Exercise goal:
In the data that follows, find each line containing "left" and copy it.

(Supplied records Opens)

(* ===== verification/Recovery.v ===== *)
(** * After a crash

    The process may be killed at any moment of any step of the store, while
    operations are in flight.  What it leaves of the namespace is what the log of
    the step shows ([crashed]); opening the store again changes none of it; and
    the store then serves every save that was acknowledged before, through any
    number of further crashes. *)
From S2P Require Export Linearizability.

Local Open Scope N_scope.
Local Open Scope blob_scope.

(** The filesystem at some moment between [w] and [w']. *)
Definition crashed (w w' : World) (fs : FsMap) : Prop :=
  fs = w_fs w' \/ exists new call, w_log w' = new ++ w_log w /\ (call, fs) ∈ new.

Lemma passes_crashed P w w' fs : passes P w w' -> crashed w w' fs -> P fs.
Proof.
  intros Hp [->|(new & call & E & Hin)]; [apply (passes_last _ _ _ Hp)|].
  destruct (passes_log _ _ _ Hp) as (new' & E' & Hall). rewrite E in E'. apply app_inv_tail in E' as <-.
  by apply (proj1 (Forall_forall _ _) Hall) in Hin.
Qed.

Section Recovery.
Context {Crc : Crc32c} {CrcL : Crc32cLaws} {Tgt : Target} {Bk : Backend} {BkL : BackendLaws}
  {BkS : BackendSteps} {BkI : BackendInterference}
  {B3 : Blake3} {B3L : Blake3Laws} {Order : HashMapOrder} {OrderL : HashMapOrderLaws}.
Context (config : StoreConfig).

(** ** Crashes *)

(** Opening the store anew, with the options that it had. *)
Definition reopens (w1 w2 : World) : Prop :=
  honest w1 /\ entropy_fills w1 /\
  exists root component,
    backend_initialize root component (format config) (maximum config)
      (config_max_concurrent_operations config) w1 = (Ok config, w2).

(** The process is killed during a step, and the store opened again. *)
Inductive killed (sys : System) (w2 : World) : Prop :=
| killed_during sys' w1 :
    sys_work sys sys' -> crashed (sys_world sys) (sys_world sys') (w_fs w1) -> reopens w1 w2 -> killed sys w2.

(** Nothing but loads and inspections of the key ended or is in flight. *)
Definition only_reads (n : bytes) (sys : System) : Prop :=
  Forall (fun run => run.1.1 = n -> reads run) (sys_history sys) /\
  Forall (fun t => th_name t = n -> reader (th_operation t)) (sys_threads sys).

(** A save of [payload] under the key ended with [Ok], and then only loads and
    inspections of the key ended or are in flight. *)
Definition acknowledged (n payload : bytes) (sys : System) : Prop :=
  (exists t1 o fin o' r t2, sys_history sys = t1 ++ (n, o, fin) :: t2 /\
     fin_outcome fin = Some (o', r) /\ publishes o r payload /\
     Forall (fun run => run.1.1 = n -> reads run) t2) /\
  Forall (fun t => th_name t = n -> reader (th_operation t)) (sys_threads sys).

(** From one opening of the store to the next, with a kill in between, during
    which the key was only read. *)
Inductive read_only_life (n : bytes) (w w2 : World) : Prop :=
| read_only sys :
    sys_reachable config w sys -> only_reads n sys -> killed sys w2 -> read_only_life n w w2.

(** ** What a crash leaves *)

Section Proofs.
Context (Hc : backend_fit config) (Hfits : fits_usize (maximum config))
  (Hmax : 0 < config_max_concurrent_operations config).

(** The namespace that a crash left is there, so that opening changes nothing. *)
Lemma reopened_sound w1 w2 :
  plain_keys config (w_fs w1) -> reopens w1 w2 -> sound_world config w2 /\ w_fs w2 = w_fs w1.
Proof.
  intros Hp (Hw & He & root & component & E).
  assert (Hs : sound_world config w1) by by split.
  pose proof (initialize_keeps _ _ _ _ _ _ _ _ Hs E) as Hpass. pose proof (passes_last _ _ _ Hpass) as Hf.
  cbn beta in Hf. split; [|done]. eapply passes_sound; [done|done|]. by rewrite Hf.
Qed.

(** A key that is only read has, in whatever a crash leaves, what the ended
    operations left. *)
Lemma image_stores a ts fs n p :
  crash_image config a ts fs -> hex_name n -> stores config (a n) p ->
  Forall (fun t => th_name t = n -> reader (th_operation t)) ts -> stores config (fs !! key_file config n) p.
Proof.
  intros (_ & Hrest & Hm) Hn Hs Hths. destruct (decide (n ∈ map th_name ts)) as [Hin|Hin]; [|by rewrite Hrest].
  apply list_elem_of_fmap in Hin as (u & En & Hin). specialize (Hm u Hin).
  pose proof (proj1 (Forall_forall _ _) Hths u Hin (eq_sym En)) as Hread. rewrite <-En in Hm.
  destruct (th_operation u); try done; by rewrite Hm.
Qed.

Lemma killed_stores (w0 : World) sys w2 n p :
  sound_world config w0 -> sys_reachable config w0 sys -> hex_name n -> killed sys w2 ->
  (forall a, abstract_runs config (view config w0) (sys_history sys) a -> stores config (a n) p) ->
  Forall (fun t => th_name t = n -> reader (th_operation t)) (sys_threads sys) ->
  sound_world config w2 /\ stores config (view config w2 n) p.
Proof.
  intros Hw0 Hr Hn [sys' w1 Hst Hcr Hre] Hs Hths.
  destruct (sys_crashes config Hc Hfits Hmax w0 sys sys' Hw0 Hr Hst) as (a & Ha & Hpass).
  pose proof (passes_crashed _ _ _ _ Hpass Hcr) as Himg.
  destruct (reopened_sound w1 w2 (proj1 Himg) Hre) as [Hw2 Ew2]. split; [done|].
  unfold view. rewrite Ew2. by eapply image_stores; [..|apply Hs|].
Qed.

Lemma life_stores n p w w2 :
  hex_name n -> sound_world config w -> stores config (view config w n) p -> read_only_life n w w2 ->
  sound_world config w2 /\ stores config (view config w2 n) p.
Proof.
  intros Hn Hw Hs [sys Hr [Hh Hths] Hk]. eapply killed_stores; [exact Hw|exact Hr|done|done| |done].
  intros a Ha. by eapply (reads_keep config).
Qed.

Lemma lives_store n p w w2 :
  hex_name n -> sound_world config w -> stores config (view config w n) p -> rtc (read_only_life n) w w2 ->
  sound_world config w2 /\ stores config (view config w2 n) p.
Proof.
  intros Hn Hw Hs Hl. revert Hw Hs. induction Hl as [w|w w1 w2 Hl _ IH]; [done|]. intros Hw Hs.
  destruct (life_stores n p w w1 Hn Hw Hs Hl) as [Hw1 Hs1]. by apply IH.
Qed.

Lemma acknowledged_survives (w0 : World) sys w2 w3 key p :
  let n := blake3_to_hex (key_hash key) in
  sound_world config w0 -> sys_reachable config w0 sys -> acknowledged n p sys ->
  killed sys w2 -> rtc (read_only_life n) w2 w3 ->
  stores config (view config w3 n) p /\
  forall sys3, sys_reachable config w3 sys3 -> only_reads n sys3 ->
    stores config (view config (sys_world sys3) n) p /\
    Forall (fun run => run.1.1 = n -> forall o r, fin_outcome run.2 = Some (o, r) -> answers_with config p r)
      (sys_history sys3).
Proof.
  intros n Hw0 Hr [(t1 & o & fin & o' & r & t2 & Eh & Ef & Hpub & Hreads) Hths] Hk Hl.
  assert (Hn : hex_name n) by apply key_hex_name, blake3_hash_length.
  destruct (killed_stores w0 sys w2 n p Hw0 Hr Hn Hk) as [Hw2 Hs2]; [|done|].
  { intros a Ha. rewrite Eh in Ha. by eapply published_lasts in Ha as [Hs _]. }
  destruct (lives_store n p w2 w3 Hn Hw2 Hs2 Hl) as [Hw3 Hs3]. split; [done|]. intros sys3 Hr3 [Hh3 Hths3].
  destruct (sys_refines config Hc Hfits Hmax w3 sys3 Hw3 Hr3) as [a3 Ha3].
  by eapply (sys_stored_lasts config).
Qed.

(** *** What callers know *)

(** The call saves [p]. *)
Definition saves (op : Operation) (p : bytes) : Prop :=
  match op with
  | Save q _ => q = p
  | SaveStream _ chunks _ => stream_payload chunks = Some p
  | _ => False
  end.

Lemma saved_publishes op o r a a' p ch :
  saves op p -> abstract_step config op r a a' -> deliver o r = Some (ch, ReplyUnit (Ok tt)) -> publishes op r p.
Proof.
  destruct op as [| |q s|n ms s| | |], r as [r|r|r|r|r|r|r]; try done; cbn; intros Hp Ha E;
    destruct o; try done; injection E as _ ->; done.
Qed.

Lemma abstract_run a t1 n op fin t2 a' o r :
  abstract_runs config a (t1 ++ (n, op, fin) :: t2) a' -> fin_outcome fin = Some (o, r) ->
  exists x y, abstract_step config op r x y.
Proof.
  intros Hr Ef. apply abstract_runs_app in Hr as (a1 & _ & Hr).
  inversion Hr as [|? ? ? ? a2 ? ? H1 H2 H3]; subst. by exists (a1 n), (a2 n); eapply H1.
Qed.

(** A caller whose save was answered with [Ok], after which the key was only read,
    has an acknowledged payload. *)
Lemma answered_saves_are_acknowledged (w0 : World) sys ch sub p :
  sound_world config w0 -> sys_reachable config w0 sys ->
  (ch, EvSubmission sub) ∈ sys_accepted sys -> saves (sub_operation sub) p ->
  (ch, ReplyUnit (Ok tt)) ∈ sent (sys_scheduler sys) ->
  (forall t1 fin t2, sys_history sys = t1 ++ (blake3_to_hex (sub_key_hash sub), sub_operation sub, fin) :: t2 ->
     Forall (fun run => run.1.1 = blake3_to_hex (sub_key_hash sub) -> reads run) t2) ->
  Forall (fun t => th_name t = blake3_to_hex (sub_key_hash sub) -> reader (th_operation t)) (sys_threads sys) ->
  acknowledged (blake3_to_hex (sub_key_hash sub)) p sys.
Proof.
  intros Hw Hr Hin Hp Hs Hreads Hths.
  destruct (answered_once config w0 sys ch sub (ReplyUnit (Ok tt)) Hmax Hr Hin Hs)
    as [[[E|E] _]|(fin & o & r & Hh & Ef & Ed)]; [by destruct (sub_operation sub)..|].
  apply list_elem_of_split in Hh as (t1 & t2 & Eh). split; [|done].
  exists t1, (sub_operation sub), fin, o, r, t2. split_and!; [done|done| |by eapply Hreads].
  destruct (sys_refines config Hc Hfits Hmax w0 sys Hw Hr) as (a & _ & Ha & _). rewrite Eh in Ha.
  destruct (abstract_run _ _ _ _ _ _ _ _ _ Ha Ef) as (x & y & Hstep). by eapply saved_publishes.
Qed.

End Proofs.
End Recovery.

(** ** On Unix *)

(** C7: acknowledged saves survive crashes.  The process is killed at any moment of
    any step of the store, inside a system call too, after a save of the key ended
    with [Ok] and only loads and inspections of the key followed.  When the store
    is opened again, and killed and opened again any number of times while the
    key is only read, the payload is in the file of the key, and stays there until
    an operation that writes the key begins; no load answers anything else,
    though one may fail. *)
Theorem acknowledged_saves_survive_a_crash {Crc : Crc32c} {CrcL : Crc32cLaws} {Tgt : Target}
    {Awf : AtomicWriteFile} {AwfL : AtomicWriteFileLaws} {Rx : Rustix} {RxL : RustixLaws}
    {B3 : Blake3} {B3L : Blake3Laws} {Order : HashMapOrder} {OrderL : HashMapOrderLaws}
    (config : StoreConfig) (w0 : World) sys w2 w3 key payload :
  0 < config_max_concurrent_operations config -> valid_config config -> fits_usize (maximum config) ->
  let n := blake3_to_hex (key_hash key) in
  sound_world config w0 -> sys_reachable config w0 sys -> acknowledged n payload sys ->
  killed config sys w2 -> rtc (read_only_life config n) w2 w3 ->
  stores config (view config w3 n) payload /\
  forall sys3, sys_reachable config w3 sys3 -> only_reads n sys3 ->
    stores config (view config (sys_world sys3) n) payload /\
    Forall (fun run => run.1.1 = n -> forall o r, fin_outcome run.2 = Some (o, r) -> answers_with config payload r)
      (sys_history sys3).
Proof. intros Hmax Hc Hf. exact (acknowledged_survives config (BkL := unix_backend_laws) Hc Hf Hmax w0 sys w2 w3 key payload). Qed.

(** ** Witness *)

Section Witnesses.

(** The world after the next call of a thread. *)
Definition after_call (t : option Thread) (w : World) : World :=
  match th_program <$> t with Some (Step call) => (call w).2 | _ => w end.

(** The process is killed when the save of [a] has made its next call; the save
    of [b] was acknowledged. *)
Definition crash_files : FsMap := w_fs (after_call (between.1 !! 0%nat) between.2).

Lemma crash_reopens :
  exists w2, reopens fixture_config (fixture_world crash_files []) w2.
Proof.
  assert (He : (initialize_platform (bstr "/srv") (bstr "cache") fixture_format 1024 4
    (fixture_world crash_files [])).1 = Ok fixture_config) by by vm_compute.
  destruct (initialize_platform _ _ _ _ _ _) as [r w2] eqn:E. cbn [fst] in He. subst r.
  exists w2. split; [done|]. split; [apply fixture_entropy|]. by exists (bstr "/srv"), (bstr "cache").
Qed.

(** A save that ended, while a thread works on another key. *)
Lemma just_saved n p ch fin st (w : World) t :
  fin_outcome fin = Some (Save p ch, RSave (Ok tt)) -> th_name t <> n ->
  acknowledged n p (Build_System st w [t] [(n, Save p ch, fin)]).
Proof.
  intros Hf Hne. split; [|by constructor].
  by exists [], (Save p ch), fin, (Save p ch), (RSave (Ok tt)), [].
Qed.

Lemma acknowledged_saves_survive_a_crash_witness :
  exists w2, reopens fixture_config (fixture_world crash_files []) w2 /\
    stores fixture_config (view fixture_config w2 (blake3_to_hex (key_hash key_b))) (bstr "pq").
Proof.
  destruct crash_reopens as [w2 Hre]. exists w2. split; [exact Hre|].
  destruct between_reachable as (st & t & call & fin & Hr & Hf & Ht & Hk & Ho & Ep).
  revert Hre. unfold crash_files, after_call. rewrite Ht. cbn [fmap option_fmap option_map]. rewrite Ep.
  revert Hr. generalize between.2. intros w Hr Hre.
  destruct (call w) as [p w'] eqn:Ec. cbn [snd] in Hre.
  assert (Hack : acknowledged (blake3_to_hex (key_hash key_b)) (bstr "pq")
    (Build_System st w [t] [(blake3_to_hex (key_hash key_b), save_b, fin)])).
  { apply just_saved; [done|]. unfold th_name. rewrite Hk. intros H. by vm_compute in H. }
  assert (Hkill : killed fixture_config (Build_System st w [t] [(blake3_to_hex (key_hash key_b), save_b, fin)]) w2).
  { apply (killed_during _ _ _ _ (fixture_world (w_fs w') [])
      (sys_call st w [t] _ 0 t call p w' eq_refl Ep Ec)); [by left|done]. }
  by apply (acknowledged_saves_survive_a_crash fixture_config (fixture_world full_store []) _ w2 w2 key_b (bstr "pq")
    ltac:(done) fixture_valid_config ltac:(by vm_compute) full_store_sound Hr Hack Hkill (rtc_refl _ w2)).
Defined.

End Witnesses.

(Supplied records Closes)

Exercise answer:
(** The namespace that a crash left is there, so that opening changes nothing. *)
    operations left. *)
      (sys_call st w [t] _ 0 t call p w' eq_refl Ep Ec)); [by left|done]. }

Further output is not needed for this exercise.